9. Web Sitenizin Responsive Tasarıma Sahip Olduğundan Emin Olun
Özellikle bu günlerde kullanıcıların içeriğinize çok çeşitli medyalardan eriştiğini unutmayın. Kimisi telefon, kimisi tablet, kimisi masaüstü, kimisi dizüstü bilgisayar kullanıyor olabilir. Sitenizin bu cihazların her birinde sorunsuz bir şekilde görüntülendiğinden emin olun. Daha da iyisi, bu formatların her birinin avantajlarını kullanacak şekilde optimize edin.
HIZLI NOT: Düzeniniz için önyükleme veya duyarlı bir web sitesi oluşturucu kullanıyorsanız, siteniz varsayılan olarak mobil uyumlu olacaktır!
Çok sık karşılaştığım bir hata: Yüksek hızlı bağlantıda masaüstü bilgisayarda iyi görüntü veren siteler, daha düşük güçlü bir dizüstü bilgisayarda hasara yol açabilir.*
*Geçmişte, web tasarımcılarının küçük, düşük hızlı dizüstü bilgisayarlar kullanmaya zorlanması durumunda web'deki kullanılabilirliğin büyük ölçüde artacağını söyleyerek yarı şaka yapmıştım. Genellikle ön uç web tasarımcıları süslü büyük ekranlarda çalışır. İnsan doğası gereği çevremize alışırız ve her şey o bağlama göre var olmaya başlar.
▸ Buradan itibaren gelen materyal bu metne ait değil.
Lemma record_spec wb r lba data e :
  rl_inv r -> r_wb r = Some wb -> rl_allowed lba -> block_ok data ->
  wp (jbd_replay_wb_record bs wb lba data e) r (fun x r' => stays (eq lba) r r' /\
    match x with
    | Ok _ => forall b, rl_home r' b = fupd lba (unescape e data) (rl_home r) b
    | Err rc => rc <> EOK /\ ra_faulty end).
Proof.
  intros I Hwb Hlba [Hlen Hbytes]. unfold jbd_replay_wb_record. apply wp_bind.
  assert (Hfirst : wp (if wb_cnt wb =? wb_cap wb then jbd_replay_wb_flush wb else mok tt) r (fun x r' =>
    stays none r r' /\ match x with Ok _ => r_wb r' <> None /\ same_home r r' | Err rc => rc <> EOK /\ ra_faulty end)).
  { case_match.
    - eapply wp_mono; [by apply flush_spec|]. cbv beta. intros [[]|rc] r' [F H1]; (split; [done|]); [|done].
      destruct H1 as (E & H2 & H3). split; [done|]. intros b. cbn in *. rewrite E. apply H3.
    - apply wp_ok. split; [by apply stays_refl|]. split; [congruence|done]. }
  eapply wp_mono; [exact Hfirst|]. cbv beta. intros [[]|rc] r1 [F H1].
  2: { split; [by apply stays_none|done]. }
  destruct F as [F M].
  cbv beta iota. destruct H1 as [Hne Hh]. destruct (r_wb r1) as [wb1|] eqn:E1; [|done].
  apply wp_mod. rewrite E1. unfold slice. change (Z.to_nat 0) with 0%nat. rewrite drop_0.
  assert (Et : take (Z.to_nat bs) data = data) by (apply take_ge; unfold blen in Hlen; cbn in Hlen; lia). rewrite Et.
  pose proof (fr_inv _ _ _ F) as (J1 & J2 & J3).
  match goal with |- context [set_wb ?o r1] => set (r2 := set_wb o r1) end.
  assert (Ebb : batch_blocks r2 = batch_blocks r1 ++ [(lba, unescape e data)]).
  { unfold batch_blocks, r2. by rewrite E1. }
  assert (Ehome : forall b, rl_home r2 b = fupd lba (unescape e data) (rl_home r1) b).
  { intros b. cbn [rl_home rio_model]. rewrite Ebb, written_app. done. }
  split; [split; [split|etransitivity; [|exact M]; by apply same_mode; [rewrite E1|]]|].
  - split; [done|]. split; [done|]. intros p. rewrite Ebb, elem_of_app, list_elem_of_singleton.
    intros [Hp| ->]; [by apply J3|]. destruct Hlba as [V1 V2]. cbn in *. split; [done|]. split; [done|].
    split; [|by apply bytes_ok_unescape]. by rewrite blen_unescape.
  - intros i. apply F.
  - intros b. cbn [rl_pend rio_model]. rewrite Ebb, map_app, elem_of_app. intros [Hb|Hb]; [left|right].
    + by destruct (fr_pend _ _ _ F b Hb) as [?|[]].
    + cbn in Hb. by apply list_elem_of_singleton in Hb as ->.
  - intros b. destruct (fr_disk _ _ _ F b) as [?|[?|[]]]; auto.
  - intros b. rewrite Ehome. unfold fupd. destruct (b =? lba); [done|apply Hh].
Qed.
Birinci sınıf koltuklarda oturanlar için, geri kalanımız için otobüste veya otobüste uçmanın nasıl bir şey olduğunu unutmak da kolaydır.
Benzer şekilde bazı kullanıcıların daha büyük ekranlarda çalışacağını unutmayın; sitenizin onlara da uygun göründüğünden emin olun. Bir dizüstü bilgisayarda iyi görünen bir şey, büyük bir boyuta getirildiğinde garip görünebilir. Test edin, test edin ve tekrar test edin.
10. Kullanıcılarınızla Etkileşim Yapın
İnsanlar kişiselleştirilmiş ilgiden hoşlanırlar. Basitçe bir yoruma yanıt vermek veya bir soruya veya şikayete yanıt vermek harikalar yaratır ve müşteri sadakatini başka hiçbir şeye benzemeyen şekilde besleyebilir.
11. Haklı olduğunuzu varsaymayın ve Sitenizi Gerçek Kullanıcılara Karşı Test Edin
Gerçek kullanıcıların yanıtlarını görmek için bazı testler yapana kadar sitenizin ne kadar etkili olduğunu bilemezsiniz. Sitenizi düşündüğünüzden farklı bir şekilde görecekler. İçgüdüleriniz doğru olabilir, ancak genellikle durum böyle değildir, çünkü farklı insanlar farklı düşünür . Özellikle önemli; onların site yaratıcısı olarak sizinkinden farklı ihtiyaçları ve hedefleri var.
Kullanılabilirlik testine başlamanıza yardımcı olmak için burada çeşitli test yöntemlerinin kısa bir listesi ve A/B testi yapmaya yönelik daha ayrıntılı bir kılavuz bulunmaktadır.
Çözüm
Bu elbette sitenizdeki kullanıcı deneyimini nasıl geliştireceğiniz konusunda kapsamlı bir rehber olmaktan uzaktır, ancak bu size başlangıç için bir dizi iyi araç sağlamalıdır. Eminim zaten harika fikirleriniz vardır. Aşağıdaki yorumlar bölümünde bana bildirin!